---- Data for analysis

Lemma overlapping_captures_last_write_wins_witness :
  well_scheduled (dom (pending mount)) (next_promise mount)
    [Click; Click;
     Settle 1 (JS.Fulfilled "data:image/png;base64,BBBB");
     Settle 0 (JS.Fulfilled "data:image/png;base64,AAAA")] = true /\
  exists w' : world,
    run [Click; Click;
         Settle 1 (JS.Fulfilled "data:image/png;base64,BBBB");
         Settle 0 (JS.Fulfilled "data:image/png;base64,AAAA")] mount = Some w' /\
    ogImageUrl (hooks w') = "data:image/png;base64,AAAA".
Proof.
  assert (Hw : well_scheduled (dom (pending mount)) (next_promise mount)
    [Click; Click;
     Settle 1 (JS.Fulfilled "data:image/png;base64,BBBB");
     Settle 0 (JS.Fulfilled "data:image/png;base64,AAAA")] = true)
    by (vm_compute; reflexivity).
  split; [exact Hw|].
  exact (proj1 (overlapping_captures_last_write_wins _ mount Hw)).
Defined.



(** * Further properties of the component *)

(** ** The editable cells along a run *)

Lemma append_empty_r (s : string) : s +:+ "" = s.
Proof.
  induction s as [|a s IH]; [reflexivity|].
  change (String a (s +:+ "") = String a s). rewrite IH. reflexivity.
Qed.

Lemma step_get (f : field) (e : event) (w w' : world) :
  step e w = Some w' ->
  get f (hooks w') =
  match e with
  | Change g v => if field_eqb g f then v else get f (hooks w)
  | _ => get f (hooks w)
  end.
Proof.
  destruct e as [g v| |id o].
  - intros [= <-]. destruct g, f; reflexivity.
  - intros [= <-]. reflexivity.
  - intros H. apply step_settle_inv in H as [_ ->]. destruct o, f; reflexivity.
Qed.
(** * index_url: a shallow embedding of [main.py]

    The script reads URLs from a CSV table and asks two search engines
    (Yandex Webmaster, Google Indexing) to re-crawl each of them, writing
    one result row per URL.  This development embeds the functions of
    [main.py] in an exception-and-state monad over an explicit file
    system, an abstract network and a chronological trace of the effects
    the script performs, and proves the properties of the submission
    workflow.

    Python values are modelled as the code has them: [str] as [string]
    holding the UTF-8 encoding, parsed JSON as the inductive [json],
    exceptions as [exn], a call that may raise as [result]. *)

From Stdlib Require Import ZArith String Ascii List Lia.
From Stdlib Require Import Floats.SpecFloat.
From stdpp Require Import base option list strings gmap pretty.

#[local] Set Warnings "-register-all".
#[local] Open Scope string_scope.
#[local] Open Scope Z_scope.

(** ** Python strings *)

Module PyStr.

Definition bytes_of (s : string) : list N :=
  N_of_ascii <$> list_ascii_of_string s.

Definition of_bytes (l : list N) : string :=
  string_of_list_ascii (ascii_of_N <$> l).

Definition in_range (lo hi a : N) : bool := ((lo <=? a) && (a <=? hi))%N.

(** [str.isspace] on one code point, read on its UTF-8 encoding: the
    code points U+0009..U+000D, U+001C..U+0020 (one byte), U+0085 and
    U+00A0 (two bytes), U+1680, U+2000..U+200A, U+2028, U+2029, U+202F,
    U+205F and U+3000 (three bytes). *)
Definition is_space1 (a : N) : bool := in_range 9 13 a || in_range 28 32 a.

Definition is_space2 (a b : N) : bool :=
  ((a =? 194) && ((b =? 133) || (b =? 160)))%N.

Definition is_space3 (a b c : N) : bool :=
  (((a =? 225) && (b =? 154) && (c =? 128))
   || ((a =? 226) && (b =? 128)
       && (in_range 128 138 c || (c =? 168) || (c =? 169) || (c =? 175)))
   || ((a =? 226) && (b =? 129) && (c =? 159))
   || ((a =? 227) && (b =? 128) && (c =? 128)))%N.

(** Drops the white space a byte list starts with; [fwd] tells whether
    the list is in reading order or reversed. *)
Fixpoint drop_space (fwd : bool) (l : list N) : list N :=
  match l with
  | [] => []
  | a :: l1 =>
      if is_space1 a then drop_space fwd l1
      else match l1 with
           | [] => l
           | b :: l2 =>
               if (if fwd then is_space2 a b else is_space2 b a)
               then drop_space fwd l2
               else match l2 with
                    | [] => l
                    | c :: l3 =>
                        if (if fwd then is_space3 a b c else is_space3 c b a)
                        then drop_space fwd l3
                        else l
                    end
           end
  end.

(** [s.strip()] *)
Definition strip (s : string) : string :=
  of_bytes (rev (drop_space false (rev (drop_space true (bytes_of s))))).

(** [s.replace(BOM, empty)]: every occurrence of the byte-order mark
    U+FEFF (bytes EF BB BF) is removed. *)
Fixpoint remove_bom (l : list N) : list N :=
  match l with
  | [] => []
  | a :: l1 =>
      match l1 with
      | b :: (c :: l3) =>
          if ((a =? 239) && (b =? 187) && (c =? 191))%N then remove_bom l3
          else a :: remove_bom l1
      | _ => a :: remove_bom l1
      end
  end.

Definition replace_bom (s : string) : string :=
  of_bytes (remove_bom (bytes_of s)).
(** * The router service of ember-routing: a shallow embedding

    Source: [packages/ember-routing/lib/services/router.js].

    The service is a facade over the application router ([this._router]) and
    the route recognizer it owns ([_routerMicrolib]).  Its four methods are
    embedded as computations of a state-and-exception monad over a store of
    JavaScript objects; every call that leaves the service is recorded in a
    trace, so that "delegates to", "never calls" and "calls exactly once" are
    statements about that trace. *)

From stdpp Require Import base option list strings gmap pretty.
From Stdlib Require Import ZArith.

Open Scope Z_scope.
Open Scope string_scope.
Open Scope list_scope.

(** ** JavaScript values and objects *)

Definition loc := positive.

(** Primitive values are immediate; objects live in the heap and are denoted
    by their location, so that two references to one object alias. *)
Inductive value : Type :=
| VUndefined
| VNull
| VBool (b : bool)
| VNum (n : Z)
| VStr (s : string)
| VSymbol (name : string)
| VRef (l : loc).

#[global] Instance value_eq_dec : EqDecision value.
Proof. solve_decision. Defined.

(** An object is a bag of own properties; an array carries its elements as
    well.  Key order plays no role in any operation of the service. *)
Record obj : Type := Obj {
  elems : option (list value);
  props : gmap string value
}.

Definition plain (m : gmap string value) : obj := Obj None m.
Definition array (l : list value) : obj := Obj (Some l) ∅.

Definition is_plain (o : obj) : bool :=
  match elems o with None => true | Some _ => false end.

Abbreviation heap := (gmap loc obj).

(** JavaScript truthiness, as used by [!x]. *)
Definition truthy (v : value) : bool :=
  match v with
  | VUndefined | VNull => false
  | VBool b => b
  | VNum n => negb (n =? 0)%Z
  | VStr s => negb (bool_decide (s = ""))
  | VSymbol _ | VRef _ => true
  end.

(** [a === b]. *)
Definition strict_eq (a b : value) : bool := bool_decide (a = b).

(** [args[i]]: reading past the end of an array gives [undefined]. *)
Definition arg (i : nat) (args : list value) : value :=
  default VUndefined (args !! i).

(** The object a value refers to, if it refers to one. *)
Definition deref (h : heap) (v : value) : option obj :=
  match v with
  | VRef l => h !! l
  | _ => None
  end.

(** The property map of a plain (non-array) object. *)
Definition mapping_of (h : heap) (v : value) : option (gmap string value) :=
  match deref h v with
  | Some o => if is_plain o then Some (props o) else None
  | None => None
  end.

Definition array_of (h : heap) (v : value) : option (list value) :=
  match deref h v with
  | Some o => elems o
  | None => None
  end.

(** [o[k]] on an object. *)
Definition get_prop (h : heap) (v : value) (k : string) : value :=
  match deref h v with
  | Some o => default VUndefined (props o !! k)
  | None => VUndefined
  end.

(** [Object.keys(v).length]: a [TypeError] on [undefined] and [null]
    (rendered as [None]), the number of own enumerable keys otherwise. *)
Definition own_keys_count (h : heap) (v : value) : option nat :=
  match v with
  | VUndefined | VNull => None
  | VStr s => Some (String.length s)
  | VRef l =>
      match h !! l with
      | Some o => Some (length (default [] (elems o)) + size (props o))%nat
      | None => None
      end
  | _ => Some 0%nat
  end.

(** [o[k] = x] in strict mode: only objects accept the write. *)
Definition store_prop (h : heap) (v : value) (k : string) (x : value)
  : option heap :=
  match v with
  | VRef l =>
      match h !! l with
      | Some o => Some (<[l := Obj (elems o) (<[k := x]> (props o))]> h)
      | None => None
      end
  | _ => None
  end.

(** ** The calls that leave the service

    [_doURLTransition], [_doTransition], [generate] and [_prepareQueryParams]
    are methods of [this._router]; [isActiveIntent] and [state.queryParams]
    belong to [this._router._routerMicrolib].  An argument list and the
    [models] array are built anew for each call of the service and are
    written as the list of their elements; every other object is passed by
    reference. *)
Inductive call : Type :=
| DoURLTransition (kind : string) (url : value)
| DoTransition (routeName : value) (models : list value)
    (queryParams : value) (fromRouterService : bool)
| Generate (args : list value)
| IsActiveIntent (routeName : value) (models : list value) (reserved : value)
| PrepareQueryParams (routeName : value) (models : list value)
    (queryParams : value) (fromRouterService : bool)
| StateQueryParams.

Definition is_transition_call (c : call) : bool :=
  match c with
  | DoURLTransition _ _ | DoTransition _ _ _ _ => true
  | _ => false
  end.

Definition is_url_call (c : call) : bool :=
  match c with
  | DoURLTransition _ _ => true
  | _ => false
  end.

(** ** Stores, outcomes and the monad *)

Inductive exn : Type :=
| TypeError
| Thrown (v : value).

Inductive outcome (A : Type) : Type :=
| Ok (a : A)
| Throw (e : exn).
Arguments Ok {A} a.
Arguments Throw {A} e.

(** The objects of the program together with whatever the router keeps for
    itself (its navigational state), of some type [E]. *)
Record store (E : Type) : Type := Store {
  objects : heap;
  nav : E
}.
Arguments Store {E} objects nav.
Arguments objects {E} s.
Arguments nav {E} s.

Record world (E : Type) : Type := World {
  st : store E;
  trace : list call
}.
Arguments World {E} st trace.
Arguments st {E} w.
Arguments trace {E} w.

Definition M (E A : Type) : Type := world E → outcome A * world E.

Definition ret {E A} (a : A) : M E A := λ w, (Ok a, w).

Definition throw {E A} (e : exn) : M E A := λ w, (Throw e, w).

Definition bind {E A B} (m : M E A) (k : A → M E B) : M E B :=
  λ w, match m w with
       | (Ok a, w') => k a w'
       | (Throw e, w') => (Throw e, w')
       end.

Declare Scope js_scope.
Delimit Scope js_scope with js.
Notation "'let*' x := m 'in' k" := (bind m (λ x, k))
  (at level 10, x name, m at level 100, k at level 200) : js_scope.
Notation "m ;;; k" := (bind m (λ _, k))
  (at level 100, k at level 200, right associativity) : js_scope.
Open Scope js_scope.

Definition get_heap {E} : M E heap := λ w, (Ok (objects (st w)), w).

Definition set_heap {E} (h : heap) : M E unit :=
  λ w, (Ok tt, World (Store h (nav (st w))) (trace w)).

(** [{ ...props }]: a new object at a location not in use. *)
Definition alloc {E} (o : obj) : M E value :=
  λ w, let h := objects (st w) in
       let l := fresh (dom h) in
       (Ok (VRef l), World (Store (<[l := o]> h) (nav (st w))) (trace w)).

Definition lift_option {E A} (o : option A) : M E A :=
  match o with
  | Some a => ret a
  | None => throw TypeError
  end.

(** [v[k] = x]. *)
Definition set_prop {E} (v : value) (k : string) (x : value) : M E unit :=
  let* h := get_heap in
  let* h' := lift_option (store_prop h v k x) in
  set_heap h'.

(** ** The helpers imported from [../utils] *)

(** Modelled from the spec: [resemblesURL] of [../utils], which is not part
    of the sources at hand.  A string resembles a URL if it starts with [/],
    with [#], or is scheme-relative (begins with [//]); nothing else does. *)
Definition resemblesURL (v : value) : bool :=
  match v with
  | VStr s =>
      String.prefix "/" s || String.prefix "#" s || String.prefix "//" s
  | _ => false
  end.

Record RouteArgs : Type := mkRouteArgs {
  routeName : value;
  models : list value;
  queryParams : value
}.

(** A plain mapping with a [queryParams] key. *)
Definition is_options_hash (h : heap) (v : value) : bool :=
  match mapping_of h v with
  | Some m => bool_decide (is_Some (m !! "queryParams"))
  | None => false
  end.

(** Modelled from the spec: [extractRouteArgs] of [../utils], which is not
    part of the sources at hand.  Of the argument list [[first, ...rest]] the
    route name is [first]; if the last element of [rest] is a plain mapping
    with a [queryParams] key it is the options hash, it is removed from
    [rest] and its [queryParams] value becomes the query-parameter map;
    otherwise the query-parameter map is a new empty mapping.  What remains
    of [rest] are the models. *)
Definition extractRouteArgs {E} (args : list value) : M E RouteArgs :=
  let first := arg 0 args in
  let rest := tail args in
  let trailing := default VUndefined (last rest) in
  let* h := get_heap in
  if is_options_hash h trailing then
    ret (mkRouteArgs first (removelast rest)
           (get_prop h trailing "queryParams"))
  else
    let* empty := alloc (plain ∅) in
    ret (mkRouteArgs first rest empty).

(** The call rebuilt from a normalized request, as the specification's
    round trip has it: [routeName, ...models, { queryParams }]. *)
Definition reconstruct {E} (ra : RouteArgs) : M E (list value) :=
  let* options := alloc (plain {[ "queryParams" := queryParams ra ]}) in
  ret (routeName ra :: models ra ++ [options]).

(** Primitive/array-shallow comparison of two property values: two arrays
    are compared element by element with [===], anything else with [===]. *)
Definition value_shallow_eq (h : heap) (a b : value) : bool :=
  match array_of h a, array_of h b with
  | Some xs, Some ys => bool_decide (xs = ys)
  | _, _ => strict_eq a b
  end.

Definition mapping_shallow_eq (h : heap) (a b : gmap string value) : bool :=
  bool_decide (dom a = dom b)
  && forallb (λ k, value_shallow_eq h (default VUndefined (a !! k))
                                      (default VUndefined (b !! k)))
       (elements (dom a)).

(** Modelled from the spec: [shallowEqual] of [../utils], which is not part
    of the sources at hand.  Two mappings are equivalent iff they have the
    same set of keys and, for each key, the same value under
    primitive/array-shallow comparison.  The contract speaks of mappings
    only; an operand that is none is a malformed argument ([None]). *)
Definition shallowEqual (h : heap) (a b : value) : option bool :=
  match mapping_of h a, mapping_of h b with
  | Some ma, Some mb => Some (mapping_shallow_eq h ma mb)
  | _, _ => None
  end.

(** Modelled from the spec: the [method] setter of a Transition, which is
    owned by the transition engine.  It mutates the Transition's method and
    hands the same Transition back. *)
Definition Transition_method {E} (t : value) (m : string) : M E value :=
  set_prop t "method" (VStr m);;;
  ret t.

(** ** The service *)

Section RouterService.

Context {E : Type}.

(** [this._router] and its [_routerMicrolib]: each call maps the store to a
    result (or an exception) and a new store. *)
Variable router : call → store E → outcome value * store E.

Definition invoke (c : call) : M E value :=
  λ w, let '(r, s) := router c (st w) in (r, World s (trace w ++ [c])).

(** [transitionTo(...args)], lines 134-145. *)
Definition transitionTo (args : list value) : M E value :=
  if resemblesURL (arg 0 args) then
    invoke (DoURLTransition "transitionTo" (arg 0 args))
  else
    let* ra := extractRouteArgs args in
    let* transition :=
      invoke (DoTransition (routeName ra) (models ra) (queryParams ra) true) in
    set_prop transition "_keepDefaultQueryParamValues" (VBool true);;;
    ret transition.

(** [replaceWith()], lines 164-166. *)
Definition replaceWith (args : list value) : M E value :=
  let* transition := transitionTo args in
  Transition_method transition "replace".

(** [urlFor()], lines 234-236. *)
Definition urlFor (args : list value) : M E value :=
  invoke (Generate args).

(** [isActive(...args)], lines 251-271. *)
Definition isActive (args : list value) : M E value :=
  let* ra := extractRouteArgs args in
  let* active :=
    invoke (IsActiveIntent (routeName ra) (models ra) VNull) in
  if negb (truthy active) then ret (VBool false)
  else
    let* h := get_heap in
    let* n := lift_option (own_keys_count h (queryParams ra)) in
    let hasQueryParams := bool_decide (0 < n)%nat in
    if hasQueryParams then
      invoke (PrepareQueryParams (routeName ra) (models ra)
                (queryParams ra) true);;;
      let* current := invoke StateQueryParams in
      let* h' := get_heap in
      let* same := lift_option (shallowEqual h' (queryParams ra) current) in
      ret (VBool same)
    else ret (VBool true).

--------

Your answer should consist of the lines from the line with "(** [transitionTo(...args)], lines" through the last line of the data, set down exactly, both included.

The answer =>
(** [transitionTo(...args)], lines 134-145. *)
Definition transitionTo (args : list value) : M E value :=
  if resemblesURL (arg 0 args) then
    invoke (DoURLTransition "transitionTo" (arg 0 args))
  else
    let* ra := extractRouteArgs args in
    let* transition :=
      invoke (DoTransition (routeName ra) (models ra) (queryParams ra) true) in
    set_prop transition "_keepDefaultQueryParamValues" (VBool true);;;
    ret transition.

(** [replaceWith()], lines 164-166. *)
Definition replaceWith (args : list value) : M E value :=
  let* transition := transitionTo args in
  Transition_method transition "replace".

(** [urlFor()], lines 234-236. *)
Definition urlFor (args : list value) : M E value :=
  invoke (Generate args).

(** [isActive(...args)], lines 251-271. *)
Definition isActive (args : list value) : M E value :=
  let* ra := extractRouteArgs args in
  let* active :=
    invoke (IsActiveIntent (routeName ra) (models ra) VNull) in
  if negb (truthy active) then ret (VBool false)
  else
    let* h := get_heap in
    let* n := lift_option (own_keys_count h (queryParams ra)) in
    let hasQueryParams := bool_decide (0 < n)%nat in
    if hasQueryParams then
      invoke (PrepareQueryParams (routeName ra) (models ra)
                (queryParams ra) true);;;
      let* current := invoke StateQueryParams in
      let* h' := get_heap in
      let* same := lift_option (shallowEqual h' (queryParams ra) current) in
      ret (VBool same)
    else ret (VBool true).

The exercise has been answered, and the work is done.